───── Dataset ─────

(** The journal the persistent accounts are merged into. *)
Lemma update_fork_db_spec b j (t : Fork) l :
  l = iter_set (persistent_accounts (inner b)) →
  (∃ f, active_fork b = Some f) →
  ∃ d, update_fork_db b j t = Some (mkFork d (foldl (λ k a, merge_journaled_state_data a j k)
      (journaled_state t) l),
    foldl (λ k a, merge_journaled_state_data a j k) (journaled_state t) l).
Proof.
  intros -> [f Hf]. unfold update_fork_db, merge_account_data. rewrite Hf. cbn [mbind option_bind].
  assert (Heta : ∀ g : Fork, g = mkFork (db g) (journaled_state g)) by by intros [].
  set (l := iter_set _). destruct f as [f|].
  - exists (db (foldl (merge_account (db f) j) t l)).
    rewrite <- (merge_accounts_journal (db f) l j t). by rewrite <- Heta.
  - exists (db (foldl (merge_account (mem_db b) j) t l)).
    rewrite <- (merge_accounts_journal (mem_db b) l j t). by rewrite <- Heta.
Qed.

(** With slot [idx] taken out, the active fork's database may load accounts. *)
Lemma sync_persistent_spec b idx tj :
  (∀ id active, active_fork_ids b = Some (id, active) →
     active ≠ idx ∧ ∃ f, get_fork (inner b) active = Some f) →
  ∃ fs fj, sync_persistent b (set_forks (inner b) (<[idx := None]> (forks (inner b)))) tj =
      Some (set_forks (inner b) fs, fj) ∧
    length fs = length (forks (inner b)) ∧
    (∀ a, a ∉ persistent_accounts (inner b) → state fj !! a = state tj !! a) ∧
    (∀ k f, k ≠ idx → forks (inner b) !! k = Some (Some f) →
       ∃ d, fs !! k = Some (Some (mkFork d (journaled_state f)))) ∧
    ∃ f, active_fork (with_inner b (set_forks (inner b) fs)) = Some f.
Proof.
  intros Ha. unfold sync_persistent, active_fork.
  set (fs0 := <[idx := None]> (forks (inner b))).
  assert (Hk0 : ∀ k, k ≠ idx → fs0 !! k = forks (inner b) !! k).
  { intros k Hk. unfold fs0. by rewrite list_lookup_insert_ne. }
  destruct (active_fork_ids b) as [[id active]|] eqn:Hact.
  - destruct (Ha _ _ eq_refl) as (Hne & f & Hf). apply get_fork_lookup in Hf as Hf'.
    pose proof (lookup_lt_Some _ _ _ Hf') as Hl.
    assert (get_fork (set_forks (inner b) fs0) active = Some f) as ->.
    { apply get_fork_lookup. simpl. by rewrite Hk0. }
    cbn [mbind option_bind].
    pose proof (λ x, sync_accounts_own (iter_set (persistent_accounts (inner b))) x
                       (db f, tj)) as Hown.
    cbn [persistent_accounts set_forks set_tables].
    destruct (foldl sync_account _ _) as [d fj]. simpl in Hown.
    rewrite set_fork_Some by (unfold fs0; simpl; by rewrite length_insert).
    cbn [mbind option_bind]. simpl forks. do 2 eexists. split; [reflexivity|].
    unfold fs0. rewrite !length_insert. split_and!; [done|..].
    + intros a Hna. apply Hown. by rewrite elem_of_iter_set.
    + intros k g Hk Hg. destruct (decide (k = active)) as [->|?].
      * rewrite list_lookup_insert_eq by (by rewrite length_insert).
        rewrite Hg in Hf'. injection Hf' as ->. by eexists.
      * rewrite list_lookup_insert_ne, list_lookup_insert_ne, Hg by done.
        exists (db g). by destruct g.
    + cbn [active_fork_ids with_inner]. rewrite Hact. simpl inner.
      eexists. assert (get_fork _ active = Some (mkFork d (journaled_state f))) as ->.
      { apply get_fork_lookup. simpl. rewrite list_lookup_insert_eq; [done|].
        by rewrite length_insert. }
      reflexivity.
  - exists fs0, tj. split_and!; [done|unfold fs0; by rewrite length_insert|done|..].
    + intros k g Hk Hg. rewrite Hk0, Hg by done. exists (db g). by destruct g.
    + cbn [active_fork_ids with_inner]. rewrite Hact. by eexists.
Qed.
(* ===== verification/ForkCalls.v ===== *)
(** * Sequences of calls to the backend

    The specifications of the operations that create, roll, record and restore
    forks; every sequence of calls, interleaved with what the EVM and other
    tests do, runs without a panic; what a switch to another fork and back, a
    roll and a restored snapshot keep. *)
From stdpp Require Import base list gmap strings.
From Stdlib Require Import ZArith Lia.
From S2P Require Import Prelude Containers StateDb Snapshots MultiFork ForkState ForkBackend.
From S2P Require Import ForkCheats ForkSelect.
#[local] Open Scope list_scope.
#[local] Abbreviation Address := Z (only parsing).

(** What the operations assume of revm's journal: loading an account keeps
    what is loaded. *)
Class RevmLaws `{!ForkTypes, !RevmTypes, !RevmDb} : Prop := {
  load_account_frame j d a b : b ≠ a → state (journal_load_account j d a).1 !! b = state j !! b;
  load_account_keeps j d a acc : state j !! a = Some acc →
    ∃ acc', state (journal_load_account j d a).1 !! a = Some acc' ∧
      acc_info acc' = acc_info acc ∧ acc_storage acc' = acc_storage acc;
}.

Section tables.
Context `{!ForkTypes, !RevmTypes, !RevmDb}.
Context {M : Type} `{!ForkManager M, !ForkManagerLaws M}.
Implicit Types (i : BackendInner) (m : M).

Lemma created_fresh m i a f : tables_ok m i a → env_of m f = None → created_forks i !! f = None.
Proof.
  intros Hok Hf. destruct (created_forks i !! f) as [idx|] eqn:Hc; [|done].
  destruct (to_created _ _ _ Hok f idx Hc) as [_ [e He]]. congruence.
Qed.
(* ===== verification/ForkManager.v ===== *)
(** * The handler as the backend's manager of forks

    [MultiFork] sends a request and waits for its answer: a poll in which the
    network answers.  The handler with its invariant satisfies what
    [ForkBackend] asks of the manager, [ForkManagerLaws]. *)
From stdpp Require Import base list gmap strings.
From Stdlib Require Import ZArith Lia.
From S2P Require Import Prelude MultiFork MultiForkProofs ForkState ForkBackend.
#[local] Open Scope list_scope.

Section manager.
Context `{!ForkTypes} (no_matching_fork : ForkId → RpcError).
Context (net : Network) (drv : Handler → option Handler) (Hready : ready net).
Implicit Types h : MultiForkHandler.
#[local] Abbreviation poll := (poll no_matching_fork).

Definition ask h (req : Request) : MultiForkHandler * list (nat * Answer) :=
  match poll h (mkTurn [req] false net drv) with
  | Some (h', out, _) => (h', out)
  | None => (h, [])
  end.

(** An answer of another kind does not occur. *)
Definition created_answer (r : MultiForkHandler * list (nat * Answer)) h
    : MultiForkHandler * Created :=
  match r with
  | (h', [(_, CreateAnswer r)]) => (h', r)
  | _ => (h, Err (no_matching_fork EmptyString))
  end.

#[local] Instance handler_manager : ForkManager MultiForkHandler := {|
  fm_create h fork := created_answer (ask h (CreateForkReq fork 0)) h;
  fm_roll h id n := created_answer (ask h (RollFork id n 0)) h;
  fm_get_env h id :=
    match ask h (GetEnv id 0) with
    | (h', [(_, EnvAnswer e)]) => (h', Ok e)
    | _ => (h, Err (no_matching_fork EmptyString))
    end;
  fm_update_block h id n t := ((ask h (UpdateBlock id n t)).1, Ok tt);
  fm_update_block_env h id e := ((ask h (UpdateEnv id e)).1, Ok tt);
  fm_get_fork_url h id :=
    match ask h (GetForkUrl id 0) with
    | (h', [(_, UrlAnswer u)]) => (h', Ok u)
    | _ => (h, Err (no_matching_fork EmptyString))
    end;
|}.

(** Between two requests nothing is pending. *)
Definition idle h : Prop := handler_ok h ∧ pending_tasks h = [].
Definition numbers_left h : Prop := Z.of_nat (size (MultiFork.forks h)) < u64_max.
Definition registered_env h (id : ForkId) : option Env :=
  MultiFork.env ∘ opts <$> MultiFork.forks h !! id.

(** A request that is answered at once. *)
Lemma ask_now h req h1 out :
  pending_tasks h1 = [] → on_request no_matching_fork h req = (h1, out) →
  ∃ h', ask h req = (h', out) ∧ MultiFork.forks h' = MultiFork.forks h1 ∧
    counters h' = counters h1 ∧ pending_tasks h' = [].
Proof.
  intros Hp Hr. unfold ask, MultiFork.poll. cbn [received on_requests].
  rewrite Hr. cbn [pending_tasks]. rewrite Hp. cbn [length poll_tasks mbind option_bind].
  destruct (poll_handlers_total drv _ (handlers h1) [] eq_refl) as [l Hl].
  rewrite app_nil_r in Hl. cbn [handlers drive network]. rewrite Hl. cbn.
  eexists. rewrite !app_nil_r. split; [reflexivity|]. done.
Qed.

(** A request for a fork. *)
Lemma ask_create h req h1 :
  idle h → numbers_left h → is_shut_down req = false →
  length (request_sender req) = 1%nat → MultiFork.forks h1 = MultiFork.forks h →
  (∃ o, on_request no_matching_fork h req = (h1, o)) →
  ∃ h' s a, ask h req = (h', [(s, a)]) ∧ idle h' ∧ adds_only h h' [(s, a)] ∧
    fresh h h' [(s, a)].
Proof.
  intros [Hok Hp] Hroom Hsd Hlen Hf [o1 Ho1].
  destruct (poll_spec no_matching_fork h (mkTurn [req] false net drv))
    as (h' & out & b & Hpoll & Hw & Hr & Hst).
  specialize (Hr Hready).
  assert (Hsend : senders [req] = request_sender req).
  { unfold senders. simpl. by rewrite app_nil_r. }
  destruct Hst as [Hok' Hfr _ _]; [done| |unfold no_shut_down; simpl; unfold compose; by rewrite Hsd|].
  { simpl received. rewrite Hsend, Hlen. unfold load. rewrite Hp. simpl.
    unfold numbers_left in Hroom. lia. }
  unfold waits in Hw. simpl received in Hw. rewrite Hsend, Hr, Hp in Hw. simpl in Hw.
  rewrite !app_nil_r in Hw. apply Permutation_length in Hw. rewrite Hlen, length_fmap in Hw.
  destruct out as [|[s a] [|? ?]]; try done.
  exists h', s, a. unfold ask. rewrite Hpoll. split_and!; try done.
  revert Hpoll. unfold MultiFork.poll. cbn [received on_requests]. rewrite Ho1.
  set (h2 := mkHandler _ _ _ _ _). cbn [network].
  destruct (poll_tasks h2 net _) as [[h3 o3]|] eqn:Ht; [|done]. cbn [mbind option_bind].
  destruct (poll_handlers _ _ _) as [l|]; [|done]. cbn. rewrite app_nil_r.
  intros [= <- Hout _] k Hk. simpl. rewrite <- Hout in Hk. unfold created_ids in Hk.
  rewrite omap_app, not_elem_of_app in Hk. destruct Hk as [_ Hk].
  rewrite (poll_tasks_adds _ _ _ _ _ Ht k Hk). simpl. by rewrite Hf.
Qed.

Lemma created_laws h req m' r :
  idle h → numbers_left h → is_shut_down req = false →
  length (request_sender req) = 1%nat →
  (∃ h1 o, on_request no_matching_fork h req = (h1, o) ∧
     MultiFork.forks h1 = MultiFork.forks h) →
  created_answer (ask h req) h = (m', r) →
  idle m' ∧ (∀ id, is_Some (registered_env h id) → registered_env m' id = registered_env h id) ∧
  (∀ id b e, r = Ok (id, b, e) → registered_env h id = None ∧ is_Some (registered_env m' id)).
Proof.
  intros Hidle Hroom Hsd Hlen (h1 & o & Ho & Hf).
  destruct (ask_create h req h1 Hidle Hroom Hsd Hlen Hf (ex_intro _ o Ho))
    as (h' & s & a & -> & Hidle' & Hadds & (Hnd & Hnew & Hdom)).
  assert (Hkeep : ∀ id, is_Some (registered_env h id) →
    registered_env h' id = registered_env h id).
  { intros id Hid. unfold registered_env in *. rewrite Hadds; [done|].
    intros Hin%Hnew. rewrite Hin in Hid. by destruct Hid. }
  destruct a as [r0| | | |]; simpl; intros [= <- <-]; try by split_and!.
  split_and!; [done..|]. intros id b e ->.
  assert (Hin : id ∈ created_ids [(s, CreateAnswer (Ok (id, b, e)))]) by apply list_elem_of_here.
  unfold registered_env. split.
  - by rewrite (Hnew id Hin).
  - assert (Hd : id ∈ dom (MultiFork.forks h')).
    { rewrite Hdom. apply elem_of_union_r. by apply elem_of_list_to_set. }
    apply elem_of_dom in Hd as [f ->]. by eexists.
Qed.

Lemma idle_same h h' :
  idle h → pointers h' = pointers h → counters h' = counters h → pending_tasks h' = [] → idle h'.
Proof. intros [Hok _] Hp Hc Ht. split; [|done]. unfold handler_ok. by rewrite Hp, Hc. Qed.

#[export] Instance handler_manager_laws : ForkManagerLaws MultiForkHandler.
Proof.
  refine {| fm_ok := idle; fm_room := numbers_left; env_of := registered_env |}.
  - intros h fork m' r Hi Hr. apply created_laws; try done. do 2 eexists. split; [done|].
    by destruct (create_fork_waiting h fork 0) as (_ & ? & _).
  - intros h id n m' r Hi Hr. apply created_laws; try done. simpl.
    destruct (MultiFork.forks h !! id) as [f|]; do 2 eexists; (split; [done|]); [|done].
    by destruct (create_fork_waiting h (set_fork_block (opts f) n) 0) as (_ & ? & _).
  - intros h id m' r Hi. simpl.
    destruct (ask_now h (GetEnv id 0) h _ (proj2 Hi) eq_refl) as (h' & -> & Hf & Hc & Hp).
    intros [= <- <-]. split_and!; [|unfold registered_env; by rewrite Hf|done].
    eapply idle_same; try done. unfold pointers. by rewrite Hf.
  - intros h id n t m' r Hi. simpl.
    destruct (ask_now h (UpdateBlock id n t) (update_block h id n t) [] (proj2 Hi) eq_refl)
      as (h' & -> & Hf & Hc & Hp).
    intros [= <- <-]. unfold registered_env. rewrite Hf. unfold update_block. simpl.
    split_and!; [|done|..].
    + eapply idle_same; try done. unfold pointers. rewrite Hf. apply (pointers_alter h).
    + rewrite lookup_alter_eq. by destruct (MultiFork.forks h !! id).
    + intros id' Hne. by rewrite lookup_alter_ne.
Defined.
End manager.
Lemma find_elem_of {A} (f : A → bool) (xs : list A) x : find f xs = Some x → x ∈ xs ∧ f x = true.
Proof. intros [Hin Hf]%find_some. split; [by apply list_elem_of_In|done]. Qed.

Lemma resolves_in l a p b :
  resolves l a p = Some b →
  b ∈ dom (contracts l) ∧ convert_artifact_id_to_lib_path l b = p ∧ version b = version a.
Proof.
  intros [Hin Hf]%find_elem_of. apply elem_of_iter_set in Hin.
  apply andb_true_iff in Hf as [Hv%bool_decide_eq_true Hp%bool_decide_eq_true]. by destruct p.
Qed.
Lemma edge_in l a b : edge l a b → b ∈ dom (contracts l).
Proof. intros (p & _ & Hb). by eapply resolves_in. Qed.

(** What a search from [t] that started with [deps] has found. *)
Definition unexplored l deps : nat := size (dom (contracts l) ∖ deps).
Definition searched l t deps deps' : Prop :=
  deps ⊆ deps' ∧
  ∀ a, a ∈ deps' → a ∉ deps → tc (edge l) t a ∧ resolved l a ∧ ∀ b, edge l a b → b ∈ deps'.
Definition search_error l t (e : LinkerError) : Prop :=
  ∃ a p, rtc (edge l) t a ∧ refers_to l a p ∧ resolves l a p = None ∧ e = MissingLibraryArtifact p.1 p.2.

Lemma searched_refl l t deps : searched l t deps deps.
Proof. split; [done|]. intros a Ha Hn. done. Qed.

Lemma unexplored_insert l deps id :
  id ∈ dom (contracts l) → id ∉ deps → (unexplored l ({[id]} ∪ deps) < unexplored l deps)%nat.
Proof. intros Hin Hn. apply subset_size. set_solver. Qed.
Lemma unexplored_mono l deps deps' : deps ⊆ deps' → (unexplored l deps' ≤ unexplored l deps)%nat.
Proof. intros Hs. apply subseteq_size. set_solver. Qed.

─────

## Problem
Determine how many lines of the data include the word "local". Reply with the count and no other text.

## Response to this exercise
5